Il fut le seul président qui décéda au cours de son mandat, le 2 avril 1974. France Télévisions commémore le cinquantième anniversaire de la disparition de Georges Pompidou. Ce documentaire retrace le destin républicain et l’empreinte de ce petit-fils de paysans et fils d’un couple d'instituteurs, qui a fait entrer la France dans une modernité conquérante et inédite. À voir mercredi 27 mars à 21.10 sur France 3 et sur france.tv.
Rien ne le prédestinait à devenir président de la République. Ce film est un récit chronologique du parcours hors norme de Georges Pompidou. Celui qui a grandi dans l’ombre du général de Gaulle imaginait-il que, pour lui succéder, il lui faudrait encourir autant de violence ? Sa correspondance, les images d’archives et la voix de l’acteur Denis Podalydès nous replongent au cœur des Trente Glorieuses, de l’ascension du « plus exceptionnel de tous les Français moyens », selon la formule de Jean d’Ormesson, et des défis qu’il a relevés pour incarner la France.
« On ne succède pas à de Gaulle, on est élu président de la République après de Gaulle. » Les paroles du général sont cinglantes pour l’homme qui vient d’être élu, ce 15 juin 1969, deuxième président de la Ve République. Les années de collaboration, de confiance et d’amitié sont définitivement terminées : désormais, Georges Pompidou affrontera la solitude du pouvoir avec ses attaques violentes et ses trahisons.

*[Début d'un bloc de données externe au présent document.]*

(** Lines 53-67: the rectmesh input. *)
Definition rect_text (x y : list F) : string :=
  String.concat "" (map (λ v, fmt_24_16f v +:+ nl) x) +:+ nl +:+
  String.concat "" (map (λ v, fmt_24_16f v +:+ nl) y).

(** Line 81 *)
Definition mapcommand (beta_x eps_y : F) : string :=
  "-y " +:+ "y*(1+" +:+ str_float eps_y +:+ "*sin(" +:+ str_float beta_x +:+ "*x))".

(** Lines 96-98: point [j] of the curve at y-sample [i]. *)
Definition geo_point (x y : list F) (beta_x eps_y : F) (i j : Z) : F * F :=
  let x_last := nth (length x - 1) x (of_Z 0) in
  let x_first := nth 0 x (of_Z 0) in
  let xl := fdiv (fmul (fsub x_last x_first) (of_Z j)) (of_Z (960 - 1)) in
  let yl := fmul (nth (Z.to_nat i) y (of_Z 0))
                 (fadd (of_Z 1) (fmul eps_y (np_sin (fmul xl beta_x)))) in
  (xl, yl).

Definition geo_line (p : F * F) : string :=
  str_float p.1 +:+ " " +:+ str_float p.2 +:+ nl.

(** Lines 92-99: one file per [i in range(1, len(y))], [Nx = 960] points
    each. *)
Definition geo_file (x y : list F) (beta_x eps_y : F) (i : Z) : string * list (F * F) :=
  ("wave" +:+ str_int i +:+ ".geo",
   map (geo_point x y beta_x eps_y i) (range 0 960)).

Definition geo_files (x y : list F) (beta_x eps_y : F) : list (string * list (F * F)) :=
  map (geo_file x y beta_x eps_y) (geo_indices y).

(** Lines 103-125: the text of curves.txt. *)
Definition curves_text (x y : list F) : string :=
  String.concat "" (map render (curves (length x) (length y))).

(** Lines 45-132 for parsed arguments.  rectmesh and mapmesh are
    pre-existing executables on the system path. *)
Definition script (beta_x eps_y : F) (session : string) : list action :=
  let x := x_samples beta_x in
  let y := y_samples in
  ([ WriteFile (session +:+ ".rect") (rect_text x y);
    Run ["rectmesh"; session +:+ ".rect"] session;
    Run ["mapmesh"; mapcommand beta_x eps_y; session] (session +:+ "_wavy") ] ++
  map (λ f, WriteFile f.1 (String.concat "" (map geo_line f.2)))
      (geo_files x y beta_x eps_y) ++
  [ WriteFile "curves.txt" (curves_text x y);
    System ("cat " +:+ session +:+ "_wavy" +:+ " curves.txt > " +:+ session);
    System "rm curves.txt" ])%list.

Inductive outcome : Type :=
| Done (acts : list action)
| Usage
| ValueError.

(** Lines 27-33, then the rest of the script. *)
Definition main (argv : list string) : outcome :=
  match argv with
  | [_; a1; a2; session] =>
      match float_of_string a1 with
      | None => ValueError
      | Some beta_x =>
          match float_of_string a2 with
          | None => ValueError
          | Some eps_y => Done (script beta_x eps_y session)
          end
      end
  | _ => Usage
  end.

End Script.

(** ** Sample inputs *)

(** Stand-ins for [float], [str], ['%24.16f'] and [np.sin] in sample
    runs; what is proved of a sample run does not depend on the values
    they return. *)
Definition sample_float_of_string (s : string) : option float :=
  if String.eqb s "2.0" then Some 2%float
  else if String.eqb s "0.1" then Some (dec 1 1)
  else None.
Definition sample_str : float → string := λ _, "?".
Definition sample_sin : float → float := λ v, v.

Definition sample_argv : list string := ["wavy.py"; "2.0"; "0.1"; "test"].

End Wavy.

(* ===================================================================== *)
(** * Properties of compose.py *)
(* ===================================================================== *)

Module ComposeProps.
Import Compose.

(** ** Evaluating the script *)

Lemma index_here {A} (a : A) l w : index (a :: l) 0 w = (Ok a, w).
Proof. reflexivity. Qed.

Lemma index_later {A} (a : A) l n w : index (a :: l) (S n) w = index l n w.
Proof. reflexivity. Qed.

Lemma index_nil {A} n w : index (@nil A) n w = (Raise IndexError, w).
Proof. by destruct n. Qed.

(** Runs the script forward on a world whose global names are known. *)
Ltac script_step :=
  unfold get_name, set_name, mbind, M_bind, mret, M_ret, raise, sys_exit,
    print, emit, raw_input, Fieldfile_r, Fieldfile_w, as_int, as_file, as_strs;
  cbn -[lookup insert index mismatch findall_nonspace];
  rewrite ?index_here, ?index_later, ?index_nil, ?lookup_insert_eq;
  repeat (rewrite lookup_insert_ne by done; rewrite ?lookup_insert_eq);
  rewrite ?lookup_empty.

Ltac script_run := repeat (progress script_step).

(** Every argument count other than 2 and 3 ends in the usage message. *)
Lemma run_usage argv input files cc :
  length argv ≠ 2%nat → length argv ≠ 3%nat →
  observe (run argv input files cc) =
    (Exit 1, [EvPrint (PStr "Usage: compose.py file.fld [anotherfile.fld]")], None).
Proof.
  intros H2 H3. unfold observe, run, main, open_inputs, init, ofile_hdr.
  destruct (Nat.eqb_spec (length argv) 2) as [|_]; [done|].
  destruct (Nat.eqb_spec (length argv) 3) as [|_]; [done|].
  by script_run.
Qed.

(** A single-file run behaves as [single_outcome]. *)
Lemma run_single a0 f1 input files cc :
  observe (run [a0; f1] input files cc) = single_outcome f1 (files !! f1) input cc.
Proof.
  unfold observe, run, main, open_inputs, init, ofile_hdr, single_outcome.
  script_run.
  destruct (files !! f1) as [h1|]; script_run; [|done].
  unfold select_fields. script_run.
  destruct input as [|line [|outfile rest]]; script_run; [done| |].
  - unfold open_output. by script_run.
  - unfold open_output. script_run.
    destruct (cc outfile); script_run; [|done].
    destruct (findall_nonspace line) as [|w0 ws]; script_run; [done|].
    unfold copy_loop. by script_run.
Qed.

(** A dual-file run behaves as [dual_outcome]. *)
Lemma run_dual a0 f1 f2 input files cc :
  observe (run [a0; f1; f2] input files cc) =
    dual_outcome f1 f2 (files !! f1) (files !! f2) input cc.
Proof.
  unfold observe, run, main, open_inputs, init, ofile_hdr, dual_outcome.
  script_run.
  destruct (files !! f1) as [h1|]; script_run; [|done].
  destruct (files !! f2) as [h2|]; script_run; [|done].
  destruct (mismatch _ _); script_run; [done|].
  unfold select_fields. script_run.
  unfold open_output. script_run.
  destruct input as [|outfile rest]; script_run; [done|].
  destruct (cc outfile); by script_run.
Qed.


(** A run by cases on the argument count. *)
Lemma run_cases argv input files cc :
  observe (run argv input files cc) =
    match argv with
    | [_; f1] => single_outcome f1 (files !! f1) input cc
    | [_; f1; f2] => dual_outcome f1 f2 (files !! f1) (files !! f2) input cc
    | _ => (Exit 1, [EvPrint (PStr "Usage: compose.py file.fld [anotherfile.fld]")], None)
    end.
Proof.
  destruct argv as [|a0 [|f1 [|f2 [|a3 more]]]];
    try (by apply run_usage); [apply run_single | apply run_dual].
Qed.

Lemma observe_result r res evs h : observe r = (res, evs, h) → r.1 = res.
Proof. unfold observe. congruence. Qed.

Lemma observe_log r res evs h : observe r = (res, evs, h) → log r.2 = evs.
Proof. unfold observe. congruence. Qed.

Lemma observe_hdr r res evs h : observe r = (res, evs, h) → ofile_hdr r.2 = h.
Proof. unfold observe. congruence. Qed.

(** The conformance condition of the script compares the four geometry
    values. *)
Lemma mismatch_false_iff g1 g2 :
  mismatch g1 g2 = false ↔
  nr g1 = nr g2 ∧ ns g1 = ns g2 ∧ nel g1 = nel g2 ∧ nz g1 = nz g2.
Proof.
  unfold mismatch.
  rewrite !orb_false_iff, !negb_false_iff, !Z.eqb_eq. tauto.
Qed.


(** ** The claims *)

(** C2. Dual-file mode: the conformance check succeeds iff all four
    geometry values nr, ns, nel, nz match; when one differs the script
    prints the mismatch report and ends with exit status 1, and no output
    file has been opened; when they match the script does not end by
    [sys.exit]. *)
Theorem C2_conformance_check a0 f1 f2 input files cc h1 h2 :
  files !! f1 = Some h1 → files !! f2 = Some h2 →
  let g1 := hgeometry h1 in
  let g2 := hgeometry h2 in
  let r := run [a0; f1; f2] input files cc in
  (mismatch g1 g2 = false ↔
     nr g1 = nr g2 ∧ ns g1 = ns g2 ∧ nel g1 = nel g2 ∧ nz g1 = nz g2) ∧
  (mismatch g1 g2 = true →
     r.1 = Exit 1 ∧ exit_status r.1 ≠ 0 ∧
     log r.2 = [ EvOpenRead f1; EvOpenRead f2;
                 EvPrint (PStr "The two input files do not conform") ] ∧
     existsb is_OpenWrite (log r.2) = false) ∧
  (mismatch g1 g2 = false → ∀ code, r.1 ≠ Exit code).
Proof.
  intros Hf1 Hf2 g1 g2 r. split; [apply mismatch_false_iff|].
  pose proof (run_dual a0 f1 f2 input files cc) as Hrun.
  rewrite Hf1, Hf2 in Hrun. unfold dual_outcome in Hrun. fold g1 g2 r in Hrun.
  split; intros Hm; rewrite Hm in Hrun.
  - rewrite (observe_result _ _ _ _ Hrun), (observe_log _ _ _ _ Hrun). done.
  - intros code.
    destruct input as [|outfile rest]; [|destruct (cc outfile)];
      rewrite (observe_result _ _ _ _ Hrun); done.
Qed.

Si loin que je remonte, je n’ai reçu que des leçons de droiture, d’honnêteté et de travail. Il en reste toujours quelque chose.
Georges Pompidou
Les années de bonheur
Le jeune Georges n’en avait nullement rêvé. Ce passionné de lettres et de poésie, fils d’instituteurs du Cantal, s’imaginait plutôt en poète ou en écrivain. Brillant élève à Albi, il rencontre sur les bancs du lycée son ami Robert Pujol à qui, toute sa vie, il confiera son état d’esprit dans de longues lettres, dont les extraits nourrissent ce film.

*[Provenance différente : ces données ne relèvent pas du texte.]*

(** * The ESP32 control backend: an Express gateway with two proxied upstreams

  A shallow embedding of [src/index.js] and of the earlier version of the
  same file kept in [src/unnamed/part_000].  Both files build an Express
  application: a CORS middleware, a local health check, and a set of
  [app.get] routes whose handler is a proxy middleware created by
  [createProxyMiddleware] from an options literal.

  Layout:
  - [JsString], [JsObject]: the JavaScript values the handlers work on
    (strings, insertion-ordered objects such as [req.headers]);
  - [Http], [Req], [ProxyRes], [Res], [Outgoing], [Upstream]: messages,
    the response object, the behaviour of an upstream;
  - [Effects]: a state-and-exception monad for handler bodies;
  - [Express], [Cors], [Proxy]: what the three packages do with the
    configuration literals of the source;
  - [App]: route table, dispatch and the running process;
  - [Index] and [Part000]: the two source files, definition by definition;
  - [Gateway], [Outcome], [Samples], [Platform], [Cases]: vocabulary
    for the statements;
  - lemmas, then the properties of the gateway (C1 to C10), then further
    properties of the two files (X1 to X17).

  The proxy package is described as it behaves in the versions that
  take [onProxyRes] and [onError] at the top level of the options, as
  the sources write them (http-proxy-middleware 2, on top of
  http-proxy). *)

From Stdlib Require Import String Ascii List Bool Arith Lia.
Import ListNotations.
Open Scope string_scope.

(* ------------------------------------------------------------------ *)
(** ** JavaScript strings *)

Module JsString.
Lemma sim_link_field b s sc A cl f h t :
  own_get sc A = Some cl ->
  models b s sc h t ->
  models b s sc (fst (link_field s A cl f h)) (fst (doc_link_field A f t)) /\
  snd (link_field s A cl f h) = snd (doc_link_field A f t).
Proof.
  intros HA [Hs H].
  rewrite link_field_eq, doc_link_field_eq.
  rewrite (holds_lookup b h sc t A cl f H HA).
  destruct (own_get (the_collection h cl) f) as [l |] eqn:L; simpl.
  2:{ unfold missing. simpl. split; [now split |].
      destruct (inherited f); reflexivity. }
  destruct (truthy (attr_of (the_field h l) "master"));
    [| cbn [fst snd]; split; [split; assumption | reflexivity]].
  destruct (invRelation (attr_of (the_field h l) "relation")) as [inv | e | k];
    [| cbn [fst snd]; split; [split; assumption | reflexivity]
     | cbn [fst snd]; split; [split; assumption | reflexivity]].
  set (d := derived_field A inv f).
  set (h1 := {| fields_of := fields_of h ++ [d];
                collections_of := collections_of h;
                schemas_of := schemas_of h |}).
  assert (H1 : holds b h1 sc t) by apply (holds_alloc_field b h sc t d H).
  set (fl := List.length (fields_of h)).
  assert (Efl : the_field h1 fl = d) by apply the_field_alloc_new.
  rewrite Hs, (models_own_get b s sc h t _ (conj Hs H)).
  destruct (own_get sc (to_string (attr_of (the_field h l) "type")))
    as [target |] eqn:T; simpl.
  - split; [| reflexivity]. split; [exact Hs |]. rewrite <- Efl.
    apply (holds_write_collection b h1 sc t _ target); auto.
    + pose proof (extends_length _ _ (holds_extends _ _ _ _ H)).
      unfold fl, h1. simpl. rewrite length_app. simpl. lia.
    + intros l' Hl Hin. pose proof (holds_fields _ _ _ _ H l' fl Hl Hin).
      unfold fl in *. lia.
  - unfold missing. simpl. split; [now split |].
    destruct (inherited _); reflexivity.
Qed.

Lemma sim_link_collection b s sc A h t :
  In A (keys sc) ->
  models b s sc h t ->
  models b s sc (fst (link_collection s A h)) (fst (doc_link_collection A t)) /\
  snd (link_collection s A h) = snd (doc_link_collection A t).
Proof.
  intros HA [Hs H].
  apply own_get_keys in HA. apply has_own_get in HA. destruct HA as [cl HA].
  unfold link_collection, doc_link_collection, bind, gets, member, ret.
  rewrite Hs, HA, (models_own_get b s sc h t A (conj Hs H)), HA. simpl.
  rewrite (models_keys b s sc h t A cl (conj Hs H) HA).
  apply (for_each_sim (models b s sc)); [| now split].
  intros f h' t' _ M'. now apply sim_link_field.
Qed.

(** *** JSON.parse builds new objects *)

Lemma extends_trans a b c : extends a b -> extends b c -> extends a c.
Proof.
  intros ([x1 E1] & [y1 F1] & [z1 G1]) ([x2 E2] & [y2 F2] & [z2 G2]).
  split; [| split].
  - exists (x1 ++ x2). now rewrite E2, E1, app_assoc.
  - exists (y1 ++ y2). now rewrite F2, F1, app_assoc.
  - exists (z1 ++ z2). now rewrite G2, G1, app_assoc.
Qed.

Lemma extends_the_field h h' l :
  extends h h' -> l < List.length (fields_of h) -> the_field h' l = the_field h l.
Proof.
  intros ([x E] & _) H. unfold the_field. rewrite E. now apply app_nth1.
Qed.

Lemma extends_the_collection h h' l :
  extends h h' -> l < List.length (collections_of h) ->
  the_collection h' l = the_collection h l.
Proof.
  intros (_ & [x E] & _) H. unfold the_collection. rewrite E. now apply app_nth1.
Qed.

Lemma extends_the_schema h h' l :
  extends h h' -> l < List.length (schemas_of h) -> the_schema h' l = the_schema h l.
Proof.
  intros (_ & _ & [x E]) H. unfold the_schema. rewrite E. now apply app_nth1.
Qed.

Lemma view_collection_extends h h' (c : props) :
  extends h h' ->
  (forall x, In x (locs_of c) -> x < List.length (fields_of h)) ->
  view_collection h' c = view_collection h c.
Proof.
  intros E B. unfold view_collection. apply map_ext_in. intros [k x] Hin. simpl.
  f_equal. apply (extends_the_field h h' x E). apply B.
  apply in_map_iff. now exists (k, x).
Qed.

Lemma holds_grow b h h' sc t :
  holds b h sc t -> extends h h' -> holds b h' sc t.
Proof.
  intros H E. destruct H as [Hv He Hc Hf Hcn Hfn Hfd].
  pose proof (extends_length _ _ E) as (LF & LC & LS).
  assert (C : forall l, In l (locs_of sc) -> the_collection h' l = the_collection h l).
  { intros l Hl. apply (extends_the_collection h h' l E). now apply Hc. }
  constructor.
  - rewrite <- Hv. unfold view_of. apply map_ext_in. intros [k l] Hin. simpl.
    assert (Hl : In l (locs_of sc)) by (apply in_map_iff; now exists (k, l)).
    rewrite (C l Hl). f_equal. apply view_collection_extends; [exact E |].
    intros x Hx. now apply (Hf l x).
  - eapply extends_trans; eauto.
  - intros l Hl. specialize (Hc l Hl). lia.
  - intros l x Hl Hx. rewrite (C l Hl) in Hx. specialize (Hf l x Hl Hx). lia.
  - exact Hcn.
  - intros l Hl. rewrite (C l Hl). now apply Hfn.
  - intros l1 l2 x H1 H2 N. rewrite (C l1 H1), (C l2 H2). now apply Hfd.
Qed.

Lemma parse_members_spec lo ms :
  forall acc h,
    lo <= List.length (fields_of h) ->
    NoDup (locs_of acc) ->
    (forall x, In x (locs_of acc) -> lo <= x < List.length (fields_of h)) ->
    exists h' acc',
      parse_members ms acc h = (h', Returned acc') /\
      extends h h' /\
      collections_of h' = collections_of h /\
      schemas_of h' = schemas_of h /\
      NoDup (locs_of acc') /\
      (forall x, In x (locs_of acc') -> lo <= x < List.length (fields_of h')) /\
      view_collection h' acc'
      = fold_left (fun o m => own_set o (fst m) (object_of (snd m))) ms
          (view_collection h acc).
Proof.
  induction ms as [| [k d] ms IH]; intros acc h Hlo N B.
  - exists h, acc. simpl. unfold ret.
    split; [reflexivity |]. split; [apply extends_refl |]. auto.
  - simpl. unfold bind, alloc_field.
    set (h1 := {| fields_of := fields_of h ++ [object_of d];
                  collections_of := collections_of h;
                  schemas_of := schemas_of h |}).
    set (l := List.length (fields_of h)).
    assert (E1 : extends h h1).
    { split; [| split]; simpl; [eauto | |]; exists []; now rewrite app_nil_r. }
    assert (L1 : List.length (fields_of h1) = S l).
    { unfold h1, l. simpl. rewrite length_app. simpl. lia. }
    destruct (IH (own_set acc k l) h1) as (h' & acc' & E & Ex & C & S & N' & B' & V).
    + lia.
    + apply NoDup_own_set; [exact N |]. intro Hin. specialize (B l Hin).
      unfold l in B. lia.
    + intros x Hx. apply locs_own_set in Hx. destruct Hx as [-> | Hx].
      * unfold l in *. lia.
      * specialize (B x Hx). lia.
    + exists h', acc'. split; [exact E |]. split; [eapply extends_trans; eauto |].
      split; [now rewrite C |]. split; [now rewrite S |].
      split; [exact N' |]. split; [exact B' |].
      rewrite V. f_equal.
      change (view_collection h1 (own_set acc k l))
        with (map_values (the_field h1) (own_set acc k l)).
      rewrite own_set_map_values. f_equal.
      * apply (view_collection_extends h h1 acc E1). intros x Hx.
        now apply B.
      * apply (the_field_alloc_new h (object_of d)).
Qed.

Militant à gauche à Paris lors de ses années d’étudiant (khâgne, hypokhâgne et Normale Sup') – durant lesquelles il se lie d’amitié avec Léopold Sédar Senghor –, il ne se prendra au jeu du pouvoir que plus tard. À ses débuts, Mendès France le qualifie même de « socialiste remuant nettement à sa gauche ».
C’est à la même époque qu’il rencontre Claude Cahours, fille de médecin, qu’il épousera en 1935.
Lorsque la Seconde Guerre mondiale éclate, il combat avec l’infanterie alpine lors de la bataille de la Somme puis, durant les années d’Occupation, il se replie avec sa femme à Paris où ils vont adopter leur fils. Il fréquente des résistants, « mais il était évident que je manquais d’esprit d’aventure », avoue-t-il… C’est bien ce que lui reprocheront toute sa vie les Compagnons du libérateur de la France.
Après la Libération, Georges Pompidou utilise ses contacts auprès du héros national pour travailler auprès de lui : le professeur de lettres veut être « utile ». Dès sa nomination à ses côtés, Georges Pompidou s’attire haines et rancœurs. « Mon arrivée auprès du Général n’était pas bien vue de tout le monde, et certains se demandaient s’il fallait me tuer tout de suite ou plus tard. » Ce sera plus tard…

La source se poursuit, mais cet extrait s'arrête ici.